Shortly after giving birth

  • The midwife or nurse weighs and measures your baby.
  • He or she cleans and bandages the navel.
  • The baby's breathing, skin colour, muscle tension, heartbeat and the response to stimuli are examined.
  • The midwife / nurse dresses your baby or wraps it in a blanket.
  • Then you get to hold your baby. If you have had a caesarean section, your partner will be able to hold the baby until your wound has been treated.
  • If your baby starts to look for the breast, you can breast-feed for the first time. Your midwife can help you.
  • You will be washed and brought to your room together with your baby. You and your baby can stay in the hospital for a few days and be cared for. In many hospitals, your partner can also spend the night there.
  • You can also decide to go home with your baby a few hours after the birth. You can do this if you are doing well and your baby is healthy.
Woman breast-feeding her baby

In the following weeks

  • In the first weeks after birth, there are regular early detection tests for your baby. The first examinations are still in the hospital. Later you will go to a paediatrician. You will get a "yellow booklet", into which all the child's early detection tests will be entered.
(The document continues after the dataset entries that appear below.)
(* ===== verification/PipeServer.v ===== *)
(** * Pipelined transfers against a file server

    A server of one file that takes requests while others are outstanding and
    answers them in any order, each as far as it likes ([pipe_server]), and what
    the pipelined transfers of [Transfer] make of it: which bytes a read gets, and
    what of a write is in the file. *)

From S2P Require Export Transfer.

(** ** The server *)

(** What happens while the client waits: the server handles a request it has
    received, hands a reply over, the context or timer fires, the connection
    ends (as it does when there is nothing left). *)
Inductive pipe_event := Serve (j : nat) | Deliver | Fire | Drop.

Record pipe_server := mkPipeServer {
  ps_file : file_server;
  ps_next : nat;                                      (* the next channel, and MID *)
  ps_inbox : list (nat * (Header * bytes * bytes));   (* received, not handled *)
  ps_replies : gmap nat response;                     (* sent, not received *)
  ps_sends : list (option error);                     (* the sends that fail *)
  ps_events : list pipe_event;
}.

Definition serve_nth (j : nat) (t : pipe_server) : pipe_server :=
  match ps_inbox t !! j with
  | Some (ch, (h, p, d)) =>
    match serve h p d (ps_file t) with
    | (Ok r, file) =>
      mkPipeServer file (ps_next t) (delete j (ps_inbox t)) (<[ch := r]> (ps_replies t)) (ps_sends t) (ps_events t)
    | _ => t
    end
  | None => t
  end.

Definition with_events (es : list pipe_event) (t : pipe_server) : pipe_server :=
  mkPipeServer (ps_file t) (ps_next t) (ps_inbox t) (ps_replies t) (ps_sends t) es.
Definition taken (ch : nat) (es : list pipe_event) (t : pipe_server) : pipe_server :=
  mkPipeServer (ps_file t) (ps_next t) (ps_inbox t) (delete ch (ps_replies t)) (ps_sends t) es.

Fixpoint pump {A} (a : A) (ch : nat) (es : list pipe_event) (t : pipe_server) : picked A * pipe_server :=
  match es with
  | [] => (PickDone (Some conn_ErrConnectionClosed), with_events [] t)
  | Serve j :: es => pump a ch es (serve_nth j t)
  | Deliver :: es =>
    match ps_replies t !! ch with
    | Some r => (PickReply (Some r), taken ch es t)
    | None => pump a ch es t
    end
  | Fire :: es => (PickOther a, with_events es t)
  | Drop :: es => (PickDone (Some conn_ErrConnectionClosed), with_events es t)
  end.

#[export] Instance pipe_server_pipeline : Pipeline pipe_server := {
  pl_make t := (ps_next t, mkPipeServer (ps_file t) (S (ps_next t)) (ps_inbox t) (ps_replies t) (ps_sends t) (ps_events t));
  pl_send ch h p d t :=
    match hd None (ps_sends t) with
    | Some e => (Err e, mkPipeServer (ps_file t) (ps_next t) (ps_inbox t) (ps_replies t) (tl (ps_sends t)) (ps_events t))
    | None =>
      (Ok (Z.of_nat ch), mkPipeServer (ps_file t) (ps_next t) (ps_inbox t ++ [(ch, (h, p, d))]) (ps_replies t)
                           (tl (ps_sends t)) (ps_events t))
    end;
  pl_wait ch t := pump Canceled ch (ps_events t) t;
  pl_settle ch t := pump () ch (ps_events t) t;
  pl_delete mid t := t;
  pl_abandon mid ch t := t;
}.

(** The context of a write, looked at between waits, is the file server's. *)
#[export] Instance pipe_server_ctx : Ctx pipe_server := {
  ctx_poll t := let '(e, file) := ctx_poll (ps_file t) in
                (e, mkPipeServer file (ps_next t) (ps_inbox t) (ps_replies t) (ps_sends t) (ps_events t));
}.

(** ** Chunks: properties *)

Lemma chunk_bounds_spec total per i :
  0 < total -> 0 < per -> 0 <= i < numChunks total per ->
  let '(o, size) := chunk_bounds total per i in
  o = i * per /\ 0 < size <= per /\ o + size <= total /\
  (i + 1 < numChunks total per -> size = per) /\ (i + 1 = numChunks total per -> o + size = total).
Proof.
  unfold chunk_bounds, numChunks. intros Ht Hp Hi. split; [done|].
  assert (i * per < total) by (Z.to_euclidean_division_equations; nia).
  assert (i + 1 < (total + per - 1) / per -> (i + 1) * per < total)
    by (intros; Z.to_euclidean_division_equations; nia).
  assert (i + 1 = (total + per - 1) / per -> total <= (i + 1) * per)
    by (intros; Z.to_euclidean_division_equations; nia).
  destruct (Z.ltb_spec total (i * per + per)); lia.
Qed.

Lemma numChunks_pos total per : 0 < total -> 0 < per -> 0 < numChunks total per.
Proof. intros. unfold numChunks. Z.to_euclidean_division_equations; nia. Qed.

Lemma collect_total {T} `{Pipeline T} ws : forall t : T, exists t', collectReplies ws t = (Ok (), t').
Proof.
  induction ws as [|w ws IH]; intros t; cbn [collectReplies]; [by eexists|].
  unfold mbind_M at 1. destruct (pl_settle _ t) as [[r|u|e] t1]; [apply IH|by eexists|by eexists].
Qed.

(** Giving up does nothing to the server. *)
Lemma abandon_id ws (t : pipe_server) : abandonChunks ws t = (Ok (), t).
Proof. unfold abandonChunks, act. f_equal. revert t. induction ws as [|w ws IH]; intros t; [done|apply IH]. Qed.

(** ** Chunks in order

    [P i chunk] says that [chunk] is the one with index [i]; [R i j] is kept of
    the server while the requests of the chunks from [i] up to [j] are under way;
    [next] is the next channel; [G i j] says that the chunk with index [j] may then
    be sent. *)
Section ordered.
Context {T C : Type} `{PT : Pipeline T} (P : Z -> C -> Prop).

Definition chunks_from (i : Z) (l : list C) : Prop :=
  forall j chunk, l !! j = Some chunk -> P (i + Z.of_nat j) chunk.

Lemma chunks_from_cons i x l : chunks_from i (x :: l) <-> P i x /\ chunks_from (i + 1) l.
Proof.
  split.
  - intros H. split; [specialize (H 0%nat x eq_refl); by rewrite Z.add_0_r in H|].
    intros j y Hj. specialize (H (S j) y Hj). by replace (i + 1 + Z.of_nat j) with (i + Z.of_nat (S j)) by lia.
  - intros [Hx Hl] [|j] y; [intros [= <-]; by rewrite Z.add_0_r|].
    intros Hj. replace (i + Z.of_nat (S j)) with (i + 1 + Z.of_nat j) by lia. by apply Hl.
Qed.

Lemma chunks_from_nil i : chunks_from i [].
Proof. by intros j chunk. Qed.

Lemma chunks_from_app a : forall i b,
  chunks_from i (a ++ b) <-> chunks_from i a /\ chunks_from (i + Z.of_nat (length a)) b.
Proof.
  induction a as [|x a IH]; intros i b; cbn [app length].
  - rewrite Z.add_0_r. pose proof (chunks_from_nil i). tauto.
  - rewrite !chunks_from_cons, IH. replace (i + 1 + Z.of_nat (length a)) with (i + Z.of_nat (S (length a))) by lia.
    tauto.
Qed.

(** A chunk replaced by itself with its MID. *)
Lemma chunks_from_next i a x y b :
  chunks_from i (a ++ x :: b) -> P (i + Z.of_nat (length a)) y -> chunks_from i ((a ++ [y]) ++ b).
Proof.
  rewrite !chunks_from_app, !chunks_from_cons, length_app. cbn [length].
  replace (i + Z.of_nat (length a + 1)) with (i + Z.of_nat (length a) + 1) by lia.
  pose proof (chunks_from_nil (i + Z.of_nat (length a) + 1)). tauto.
Qed.

Lemma chunks_from_mid i a x b : chunks_from i (a ++ x :: b) -> P (i + Z.of_nat (length a)) x.
Proof. rewrite chunks_from_app, chunks_from_cons. tauto. Qed.

Context (num : Z) (R : Z -> Z -> T -> Prop) (next : T -> nat) (failing : error -> Prop) (G : Z -> Z -> Prop).

(** What making a channel keeps. *)
Definition makes_ok : Prop := forall t, R 0 0 t ->
  (pl_make t).1 = next t /\ next (pl_make t).2 = S (next t) /\ R 0 0 (pl_make t).2.

Lemma make_all (mk : wireRequest -> Z -> M T C) base n :
  makes_ok ->
  (forall i t, 0 <= i < num -> R 0 0 t ->
     exists x, mk (mkWireRequest 0 (base + Z.to_nat i)) i t = (Ok x, t) /\ P i x) ->
  forall i t, 0 <= i -> i + Z.of_nat n <= num -> next t = (base + Z.to_nat i)%nat -> R 0 0 t ->
  exists l t', make_chunks mk n i t = (Ok l, t') /\ length l = n /\ chunks_from i l /\ R 0 0 t'.
Proof.
  intros HR Hmk. induction n as [|n IH]; intros i t Hi Hn Hb Ht; cbn [make_chunks].
  { eexists [], t. split_and!; done. }
  unfold mbind_M at 1, make_wire. destruct (HR t Ht) as (E1 & E2 & Ht1).
  destruct (pl_make t) as [ch t1]. cbn [fst snd] in E1, E2, Ht1. subst ch. rewrite Hb in E2 |- *.
  destruct (Hmk i t1 ltac:(lia) Ht1) as (x & E & Hx). unfold mbind_M at 1. rewrite E. unfold mbind_M at 1.
  destruct (IH (i + 1) t1) as (l & t' & -> & Hl & Hch & Ht'); [lia|lia|rewrite E2; lia|done|].
  eexists _, t'. split; [reflexivity|]. split; [cbn; lia|]. split; [|done]. by apply chunks_from_cons.
Qed.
  • A few days after birth, the doctor will carefully examine your baby. The doctor will examine the baby's heart and lungs, body, spine, reflexes, hips, eyes...
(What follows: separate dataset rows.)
(** A file under a directory is, or is under, a child of it. *)
Lemma below_child ns p q n : tree_ok ns -> ns !! q = Some n -> p `prefix_of` q -> p <> q ->
  exists x m, ns !! (p ++ [x]) = Some m /\ p ++ [x] `prefix_of` q.
Proof.
  intros Hns Hq [k ->] Hne. destruct k as [|x k]; [by rewrite app_nil_r in Hne|]. exists x.
  assert (p ++ [x] `prefix_of` p ++ x :: k) as Hpre by (apply prefix_app, prefix_cons, prefix_nil).
  destruct (decide (k = [])) as [-> |Hk]; [by exists n|]. exists Dir. split; [|done].
  assert (find_node ns (p ++ [x]) = Some Dir) as Ha.
  { apply (above_there ns Hns _ _ _ Hq Hpre). intros E. apply app_inv_head in E. by destruct k. }
  unfold find_node in Ha. by destruct p.
Qed.

Lemma prune_missing ns p : tree_ok ns -> path_ok p -> ns !! p = None -> prune ns p = ns.
Proof.
  intros Hns Hp Hn. apply map_eq. intros q. apply option_eq. intros n. rewrite lookup_prune.
  split; [tauto|]. intros Hq. split; [done|]. intros Hpre.
  destruct (decide (p = q)) as [<-|Hne]; [by rewrite Hn in Hq|].
  pose proof (above_there ns Hns q n p Hq Hpre Hne) as H. rewrite find_node_ok in H by done. congruence.
Qed.

Lemma prune_file ns p d : tree_ok ns -> path_ok p -> ns !! p = Some (Reg d) -> prune ns p = delete p ns.
Proof.
  intros Hns Hp Hn. apply map_eq. intros q. apply option_eq. intros n. rewrite lookup_prune, lookup_delete_Some.
  split; intros [H1 H2]; (split; [|tauto || idtac]).
  - intros ->. by apply H2.
  - done.
  - intros Hpre. pose proof (above_there ns Hns q n p H2 Hpre H1) as H. rewrite find_node_ok in H by done. congruence.
Qed.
  • Your baby may lose weight in the first week after birth, even if you breast-feed or feed it regularly. This is normal.
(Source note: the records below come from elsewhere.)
(* ===== verification/ShareServer.v ===== *)
(** * A server of a directory tree

    The reference the operations on a share are compared with: a tree of
    directories and files, and a server that answers the requests of the client
    out of it ([share_server]).  The server reads the requests in the bytes it
    receives: the paths, the dispositions, the search patterns; and replies in
    bytes.  The lemmas say what each operation of [Share] and of the files
    opened on it comes to, as operations on the tree. *)

From S2P Require Export FileTree.

(** ** The server *)

(** An open handle: its path, and whether closing it removes the file. *)
Record handle := mkHandle { ha_path : path; ha_delete : bool }.

Record share_server := mkShareServer {
  sv_nodes : nodes;
  sv_open : gmap Z handle;
  sv_search : dir_server;                 (* the search in progress *)
  sv_serves : Z -> Z -> Z;                (* how much of a transfer it takes *)
  sv_eof : bool;                          (* how it says that a file ends *)
  sv_unicode : bool;
  sv_notes : list (bytes * FileInfo);     (* what a caller's callback noted down *)
  sv_chan : nat;                          (* the next channel a transfer makes *)
  sv_replies : gmap nat response;         (* sent, and not received yet, by channel *)
}.

Definition with_nodes (ns : nodes) (st : share_server) : share_server :=
  mkShareServer ns (sv_open st) (sv_search st) (sv_serves st) (sv_eof st) (sv_unicode st) (sv_notes st)
    (sv_chan st) (sv_replies st).
Definition with_open (o : gmap Z handle) (st : share_server) : share_server :=
  mkShareServer (sv_nodes st) o (sv_search st) (sv_serves st) (sv_eof st) (sv_unicode st) (sv_notes st)
    (sv_chan st) (sv_replies st).
Definition with_search (d : dir_server) (st : share_server) : share_server :=
  mkShareServer (sv_nodes st) (sv_open st) d (sv_serves st) (sv_eof st) (sv_unicode st) (sv_notes st)
    (sv_chan st) (sv_replies st).
Definition with_notes (l : list (bytes * FileInfo)) (st : share_server) : share_server :=
  mkShareServer (sv_nodes st) (sv_open st) (sv_search st) (sv_serves st) (sv_eof st) (sv_unicode st) l
    (sv_chan st) (sv_replies st).
Definition with_pipe (ch : nat) (m : gmap nat response) (st : share_server) : share_server :=
  mkShareServer (sv_nodes st) (sv_open st) (sv_search st) (sv_serves st) (sv_eof st) (sv_unicode st) (sv_notes st) ch m.

(** The handles there are, and the first that is free. *)
Definition fids : list Z := [1; 2; 3; 4].
Definition free_fid (o : gmap Z handle) : option Z := head (filter (fun i => o !! i = None) fids).

Definition basic_of (n : node) : FileBasicInfo := mkFileBasicInfo 0 0 0 0 (attributes_of n) 0.
Definition standard_of (n : node) : FileStandardInfo :=
  mkFileStandardInfo (size_of n) (size_of n) 1 0 (match n with Dir => 1 | Reg _ => 0 end) 0.
Definition entry_of (x : bytes) (n : node) : FileBothDirectoryInfo :=
  mkFileBoth 0 0 0 0 0 0 (size_of n) (size_of n) (attributes_of n) (len (utf16le x)) 0 0 0
    (replicate 24 Byte.x00) x.

(** A listing, with the dot entries, in replies of one entry each. *)
Definition listing_of (ns : nodes) (p : path) : list FileBothDirectoryInfo :=
  entry_of (str ".") Dir :: entry_of (str "..") Dir :: ((fun '(x, n) => entry_of x n) <$> children ns p).
Definition search_of (unicode : bool) (pattern : bytes) (l : list FileBothDirectoryInfo) : dir_server :=
  mkDirServer pattern unicode 5 ((fun e => ([e], entry_bytes e)) <$> l) 0 [].

(** The open file a transfer names, as the file server of [File.v]. *)
Definition file_view (fid : Z) (data : bytes) (st : share_server) : file_server :=
  mkFileServer data (sv_serves st) (sv_eof st) fid [].

Definition file_create_reply (fid : Z) : response :=
  response_of (reply_of SMB_COM_NT_CREATE_ANDX 0 0 0)
    ([byte_of 0xFF; byte_of 0] ++ le_put 2 0 ++ [byte_of 0] ++ le_put 2 fid ++ replicate 61 Byte.x00) [].

(** NT_CREATE_ANDX *)
Definition serve_create (params data : bytes) (st : share_server) : res response * share_server :=
  let ask := let! disposition := u32 params 35 39 in
             let! options := u32 params 39 43 in
             let! b := (if sv_unicode st then slice data 1 (len data) else Ok data) in
             let! name := read_name (sv_unicode st) b in
             Ok (disposition, options, name) in
  match ask with
  | Ok (disposition, options, name) =>
    let p := comps name in
    match open_node (sv_nodes st) p disposition (Z.testbit options 0) (Z.testbit options 6), free_fid (sv_open st) with
    | inl ns, Some fid =>
      (Ok (file_create_reply fid),
       with_open (<[fid := mkHandle p (Z.testbit options 12)]> (sv_open st)) (with_nodes ns st))
    | inl _, None => (Ok (status_reply SMB_COM_NT_CREATE_ANDX STATUS_TOO_MANY_SESSIONS), st)
    | inr status, _ => (Ok (status_reply SMB_COM_NT_CREATE_ANDX status), st)
    end
  | Err e => (Err e, st)
  | Panic => (Panic, st)
  end.

(** CLOSE *)
Definition serve_close (params : bytes) (st : share_server) : res response * share_server :=
  match u16 params 0 2 with
  | Ok fid =>
    match sv_open st !! fid with
    | None => (Ok (status_reply SMB_COM_CLOSE STATUS_INVALID_HANDLE), st)
    | Some h =>
      (Ok (response_of (reply_of SMB_COM_CLOSE 0 0 0) [] []),
       with_open (delete fid (sv_open st))
         (if ha_delete h then with_nodes (delete (ha_path h) (sv_nodes st)) st else st))
    end
  | Err e => (Err e, st)
  | Panic => (Panic, st)
  end.

(** DELETE_DIRECTORY *)
Definition serve_rmdir (data : bytes) (st : share_server) : res response * share_server :=
  match (let! b := slice data 1 (len data) in read_name (sv_unicode st) b) with
  | Ok name =>
    match remove_node (sv_nodes st) (comps name) with
    | inl ns => (Ok (response_of (reply_of SMB_COM_DELETE_DIRECTORY 0 0 0) [] []), with_nodes ns st)
    | inr status => (Ok (status_reply SMB_COM_DELETE_DIRECTORY status), st)
    end
  | Err e => (Err e, st)
  | Panic => (Panic, st)
  end.

(** READ_ANDX and WRITE_ANDX *)
Definition serve_transfer (h : Header) (params data : bytes) (st : share_server) : res response * share_server :=
  match u16 params 4 6 with
  | Ok fid =>
    match sv_open st !! fid with
    | Some ha =>
      match find_node (sv_nodes st) (ha_path ha) with
      | Some (Reg d) =>
        match serve h params data (file_view fid d st) with
        | (r, srv) => (r, with_nodes (<[ha_path ha := Reg (content srv)]> (sv_nodes st)) st)
        end
      | _ => (Ok (status_reply (Command h) STATUS_INVALID_HANDLE), st)
      end
    | None => (Ok (status_reply (Command h) STATUS_INVALID_HANDLE), st)
    end
  | Err e => (Err e, st)
  | Panic => (Panic, st)
  end.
  • The baby will get vitamin K drops.
  • In the second early detection test the baby will be tested for rare metabolic diseases and cystic fibrosis (a lung and bowel disease). The doctor, the midwife or a nurse will take a small blood sample.
  • You can also have the baby's hearing checked (neonatal hearing screening).
  • After about eight weeks the baby will get some vaccinations, for example for polio.